_Aim of the exercise_
All that is wanted is an exact copy of the lines below, starting at the one that contains "apply (gate_end_of_stream sample_inputs" and running to the end.

Saved entries
Lemma run_gate_complete :
  err g = None -> Forall (fun l => EOS ∈ l) inputs ->
  exists o, outs = o ++ [EOS] /\ (EOS ∉ o) /\ records outs ≡ₚ concat (records <$> inputs) /\
    last (marks outs) = Some max_int64 /\ Forall (fun l => (nb l <= nb outs)%nat) inputs.
Proof.
  intros He Hends.
  destruct (run_gate_inv _ _ _ _ _ Hne Hf Hw Hr)
    as (arr & d & m' & Em & [[Ho Hc Hm] Hws Hmin Hop] & Ht).
  destruct (Ht He) as (Hp & Hrp & ->). rewrite app_nil_r in Em. subst arr.
  rewrite Hp, app_nil_r in *.
  assert (forall i l, inputs !! i = Some l -> l = from i d ++ buffered g !!! i) as Hfrom.
  { intros i l Hi. pose proof (proj2 (forwarded_from _ _ Hf) i) as E. rewrite Hi in E. cbn in E.
    rewrite <- E, (or_from _ _ _ _ Ho), Hrp. change (from i []) with (@nil StreamElement).
    by rewrite app_nil_r. }
  assert (forall i, (i < length inputs)%nat -> alignedFor g !!! i = false \/ aligning g = false ->
    from i d = inputs !!! i) as Hfull.
  { intros i Hi Ha. destruct (lookup_lt_is_Some_2 inputs i Hi) as [l El].
    rewrite (list_lookup_total_correct _ _ _ El), (Hfrom i l El).
    destruct (buffered g !!! i) eqn:Eb; [by rewrite app_nil_r|].
    destruct (or_held _ _ _ _ Ho i) as [? ?]; [by rewrite Eb|]. destruct Ha; congruence. }
  assert (forall i, (i < length inputs)%nat -> EOS ∈ inputs !!! i) as Hends'.
  { intros i Hi. destruct (lookup_lt_is_Some_2 inputs i Hi) as [l El].
    rewrite (list_lookup_total_correct _ _ _ El). by eapply (proj1 (Forall_lookup _ _) Hends). }
  assert (aligning g = false) as Hna.
  { destruct (aligning g) eqn:Ea; [|done]. specialize (Hws Ea). unfold awaitingBarrier in Hws.
    rewrite Ea in Hws. cbn [negb] in Hws. apply existsb_exists in Hws as (i & Hi & Hx).
    apply in_seq in Hi. rewrite (or_aligned _ _ _ _ Ho) in Hi. apply andb_prop in Hx as [Hl Hu].
    unfold live in Hl. apply negb_true_iff in Hl, Hu.
    assert (endOfStream g !!! i = true); [|congruence].
    apply (cu_eos _ _ _ _ Hc i ltac:(lia)). rewrite Hfull by (lia || by left). apply Hends'. lia. }
  assert (forall i, (i < length inputs)%nat -> endOfStream g !!! i = true) as Hdead.
  { intros i Hi. apply (cu_eos _ _ _ _ Hc i Hi). rewrite Hfull by (done || by right). by apply Hends'. }
  assert (closed g = true) as Hcl.
  { destruct (closed g) eqn:E; [done|]. destruct (Hop E) as (i & Hi & Hlv).
    - destruct inputs; [done|cbn; lia].
    - by rewrite Hdead in Hlv. }
  pose proof (cu_end _ _ _ _ Hc) as Hend. rewrite Hcl in Hend.
  destruct Hend as (_ & o & Eo & Hno). exists o. split_and!; [done|done| | |].
  - rewrite (cu_rec _ _ _ _ Hc), (records_done d (length inputs)) by (by eapply done_in).
    rewrite (seq_inputs _ records inputs); [done|]. intros i l El.
    pose proof (lookup_lt_Some _ _ _ El). rewrite Hfull by (done || by right).
    by rewrite (list_lookup_total_correct _ _ _ El).
  - unfold forwarded_min in Hmin. rewrite minLive_none in Hmin.
    2:{ intros i Hi. rewrite (or_marks _ _ _ _ Ho) in Hi. unfold live. by rewrite Hdead. }
    pose proof (ma_out _ _ _ _ Hm) as Hout. unfold last_mark in Hout.
    destruct (last (marks outs)) as [w|] eqn:El; cbn in Hout.
    2:{ exfalso. rewrite Hout in Hmin. clear -Hmin. by unfold min_int64, max_int64 in Hmin. }
    assert (w ∈ marks outs) as Hin by (apply last_Some in El as [k ->]; set_solver).
    pose proof (ma_above _ _ _ _ Hm w Hin). f_equal. lia.
  - apply Forall_lookup. intros i l El. pose proof (lookup_lt_Some _ _ _ El).
    pose proof (cu_dead _ _ _ _ Hc i ltac:(done) (Hdead _ ltac:(done))) as Hd.
    rewrite Hfull in Hd by (done || by right). by rewrite (list_lookup_total_correct _ _ _ El) in Hd.
Qed.
End RunFacts.

(** * The properties *)

(** C28. [Recv] always returns, and a gate whose inputs are finite is read to
    closure in finitely many calls: the fuel of the model is always enough. *)
Theorem gate_terminates g merged : exists outs g', run_gate g merged = Some (outs, g').
Proof. destruct (run_gate_total g merged) as [[outs g'] E]. by exists outs, g'. Qed.

(** C4. Alignment is a consistent cut: whatever the interleaving of the inputs
    and wherever a fault stops the gate, when the [k]-th barrier goes downstream
    the records returned before it are exactly the records each input sent
    before its own [k]-th barrier (all of them, for an input that ended
    earlier), and the barrier is the [k]-th one of some input. *)
Theorem gate_consistent_cut inputs merged fs outs g o1 b o2 :
  inputs <> [] -> forwarded inputs merged -> Forall well_ended inputs ->
  run_gate (NewGate (length inputs) fs) merged = Some (outs, g) ->
  outs = o1 ++ NewBarrierElement b :: o2 ->
  records o1 ≡ₚ concat ((fun l => records (upto (S (nb o1)) l)) <$> inputs) /\
  exists l, l ∈ inputs /\ barriers l !! nb o1 = Some b.
Proof. intros. by edestruct run_gate_cut as (? & ? & _). Qed.

(** C16. Watermarks: what the gate returns rises strictly, and if on no input a
    record is at or below a watermark that precedes it there, then no record the
    gate returns is at or below a watermark it returned before: the minimum over
    the live inputs and in-band order keep every record on time. *)
Theorem gate_keeps_records_on_time inputs merged fs outs g :
  inputs <> [] -> forwarded inputs merged -> Forall well_ended inputs ->
  run_gate (NewGate (length inputs) fs) merged = Some (outs, g) ->
  StronglySorted Z.lt (marks outs) /\ (Forall timely inputs -> timely outs).
Proof. intros. by eapply run_gate_marks. Qed.

(** C27. End of stream: when every input ends and no fault stops the gate, it
    returns exactly one end of stream, last, after every record of every input
    exactly once, after at least as many barriers as any input sent, and with
    the final watermark [math.MaxInt64] as the last of its watermarks. *)
Theorem gate_end_of_stream inputs merged fs outs g :
  inputs <> [] -> forwarded inputs merged -> Forall well_ended inputs ->
  run_gate (NewGate (length inputs) fs) merged = Some (outs, g) ->
  err g = None -> Forall (fun l => NewEndOfStreamElement ∈ l) inputs ->
  exists o, outs = o ++ [NewEndOfStreamElement] /\ (NewEndOfStreamElement ∉ o) /\
    records outs ≡ₚ concat (records <$> inputs) /\
    last (marks outs) = Some max_int64 /\ Forall (fun l => (nb l <= nb outs)%nat) inputs.
Proof. intros. by eapply run_gate_complete. Qed.

(** Two inputs, the first a checkpoint ahead of the second. *)
Definition sample_inputs : list (list StreamElement) :=
  let r k t := NewRecordElement (NewRecord k [] t) in
  let b k := NewBarrierElement (NewBarrier k 0) in
  [[r (str "a") 1; b 1; r (str "b") 2; NewWatermarkElement 5; b 2; NewEndOfStreamElement];
   [r (str "c") 1; NewWatermarkElement 3; b 1; r (str "d") 9; NewEndOfStreamElement]].

Definition sample_merged : list tagged :=
  let l0 := default [] (sample_inputs !! 0%nat) in
  let l1 := default [] (sample_inputs !! 1%nat) in
  (Tagged 0 <$> l0) ++ (Tagged 1 <$> l1).

Definition sample_faults : faults := NewFaults None (NewSubtaskID [] 0).

Definition sample_run : list StreamElement * Gate :=
  default ([], NewGate 0 sample_faults) (run_gate (NewGate 2 sample_faults) sample_merged).

Lemma sample_forwarded : forwarded sample_inputs sample_merged.
Proof.
  unfold sample_merged, sample_inputs. cbn.
  repeat (eapply forwarded_step; [reflexivity|cbn]).
  constructor. repeat constructor.
Qed.

Lemma sample_well_ended : Forall well_ended sample_inputs.
Proof.
  unfold sample_inputs. constructor; [|constructor; [|constructor]].
  - apply (well_ended_snoc [_; _; _; _; _]). set_solver.
  - apply (well_ended_snoc [_; _; _; _]). set_solver.
Qed.

Lemma gate_consistent_cut_witness :
  exists o1 b o2, sample_run.1 = o1 ++ NewBarrierElement b :: o2 /\
  records o1 ≡ₚ concat ((fun l => records (upto (S (nb o1)) l)) <$> sample_inputs) /\
  exists l, l ∈ sample_inputs /\ barriers l !! nb o1 = Some b.
Proof.
  exists (take 2 sample_run.1), (NewBarrier 1 0), (drop 3 sample_run.1).
  split; [vm_compute; reflexivity|].
  apply (gate_consistent_cut sample_inputs sample_merged sample_faults sample_run.1 sample_run.2
    _ _ (drop 3 sample_run.1));
    [discriminate|apply sample_forwarded|apply sample_well_ended|vm_compute; reflexivity..].
Defined.

Lemma gate_keeps_records_on_time_witness :
  StronglySorted Z.lt (marks sample_run.1) /\
  (Forall timely sample_inputs -> timely sample_run.1).
Proof.
  apply (gate_keeps_records_on_time sample_inputs sample_merged sample_faults sample_run.1 sample_run.2);
    [discriminate|apply sample_forwarded|apply sample_well_ended|vm_compute; reflexivity].
Defined.

Lemma gate_end_of_stream_witness :
  exists o, sample_run.1 = o ++ [NewEndOfStreamElement] /\ (NewEndOfStreamElement ∉ o) /\
    records sample_run.1 ≡ₚ concat (records <$> sample_inputs) /\
    last (marks sample_run.1) = Some max_int64 /\
    Forall (fun l => (nb l <= nb sample_run.1)%nat) sample_inputs.
Proof.
  apply (gate_end_of_stream sample_inputs sample_merged sample_faults sample_run.1 sample_run.2);
    [discriminate|apply sample_forwarded|apply sample_well_ended|vm_compute; reflexivity..|].
  repeat constructor; set_solver.
Defined.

_Answer_
  apply (gate_end_of_stream sample_inputs sample_merged sample_faults sample_run.1 sample_run.2);
    [discriminate|apply sample_forwarded|apply sample_well_ended|vm_compute; reflexivity..|].
  repeat constructor; set_solver.
Defined.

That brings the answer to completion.